### [ASSIGNMENT]
The answer must consist of every line from the entries that holds the word "dictionary".

### [DATA SUPPLIED]
(* ===== verification/Orchestrator.v ===== *)
(** * Agent orchestrator ([shared/orchestrator])

    [state.py], [nodes.py] and [graph.py].  The shared state is the Python
    dictionary it is at run time: a [TypedDict] is not checked, and a state
    restored from Redis is whatever JSON object was stored.  Nodes return
    the dictionary of the fields they update.  LangGraph is a third-party
    package: [CompiledGraph] lists the two calls made on the compiled graph,
    [CompiledGraphLaws] what its documentation promises (an invocation runs
    nodes along the edges and checkpoints the merged state), and [Interp] is
    a concrete interpreter of the wiring that satisfies the laws.  What
    [datetime.utcnow().isoformat()] returns is read from a sequence. *)

From Stdlib Require Import SpecFloat.
From S2P Require Import Prelude PyFloat PyDict Json PyText Redis Constants.
Local Open Scope Z_scope.

(** ** Shared state ([state.py]) *)

Definition TradingSystemState : Type := dict string json.

Definition make_initial_state (market_date : string) : TradingSystemState :=
  [("session_state", JStr "CLOSED"); ("market_date", JStr market_date);
   ("market_regime", JStr "MEAN_REVERTING"); ("regime_confidence", JFloat f_zero);
   ("watchlist", JList []); ("open_positions", JObj []); ("open_orders", JObj []);
   ("signals_today", JInt 0); ("trades_today", JInt 0); ("pnl_today", JFloat f_zero);
   ("pnl_today_pct", JFloat f_zero); ("circuit_breaker_active", JBool false);
   ("kill_switch_active", JBool false); ("snapshot_window_active", JBool false);
   ("pending_hitl_approval", JNull); ("strategy_ids", JObj []); ("ops_last_second", JInt 0);
   ("agent_heartbeats", JObj []); ("last_reconciliation_at", JNull);
   ("reconciliation_mismatches_today", JInt 0); ("last_error", JNull);
   ("last_error_agent", JNull); ("last_error_at", JNull)].

(** [d.update(u)] *)
Definition dupdate {V} (d u : dict string V) : dict string V :=
  fold_left (fun d kv => dset kv.1 kv.2 d) u d.

Definition state_to_json (state : TradingSystemState) : string := json_dumps (JObj state).
(* ===== verification/Feeds.v ===== *)
(** * Market data feeds ([shared/ingestion])

    The Kite websocket adapter ([kite_ws.py]), the IBKR stream adapter
    ([ibkr_ws.py]) over the connection pool of [Auth], and the REST fallback
    ([yfinance_fallback.py]).  [KiteTicker] and [yfinance] are third-party
    packages.  A payload value is a JSON value. *)

From S2P Require Import Prelude PyFloat PyDict Json PyText Redis Constants Ingestion Auth.
Local Open Scope Z_scope.

(** ** Kite ([kite_ws.py]) *)

Class KiteTicker (T : Type) := {
  kt_connect : T -> result unit * T;
  kt_close : T -> result unit * T;
  kt_subscribe : list Z -> T -> result unit * T;
  kt_set_mode : string -> list Z -> T -> result unit * T;
}.

Definition to_int (v : json) (default : Z) : result Z :=
  match v with
  | JInt z => mret z
  | JBool b => mret (Z.b2z b)
  | JFloat x => int_of_float x
  | JStr s =>
      match py_float s ≫= int_of_float with
      | Ok z => mret z
      | Raise (ValueError _) => mret default
      | Raise e => Raise e
      end
  | _ => mret default
  end.

Definition to_float (v : json) (default : float) : result float :=
  match v with
  | JInt z => float_of_int z
  | JBool b => mret (if b then dec 1 0 else f_zero)
  | JFloat x => mret x
  | JStr s =>
      match py_float s with
      | Ok x => mret x
      | Raise (ValueError _) => mret default
      | Raise e => Raise e
      end
  | _ => mret default
  end.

### [REPLY TO THE EXERCISE]
    dictionary it is at run time: a [TypedDict] is not checked, and a state
    the dictionary of the fields they update.  LangGraph is a third-party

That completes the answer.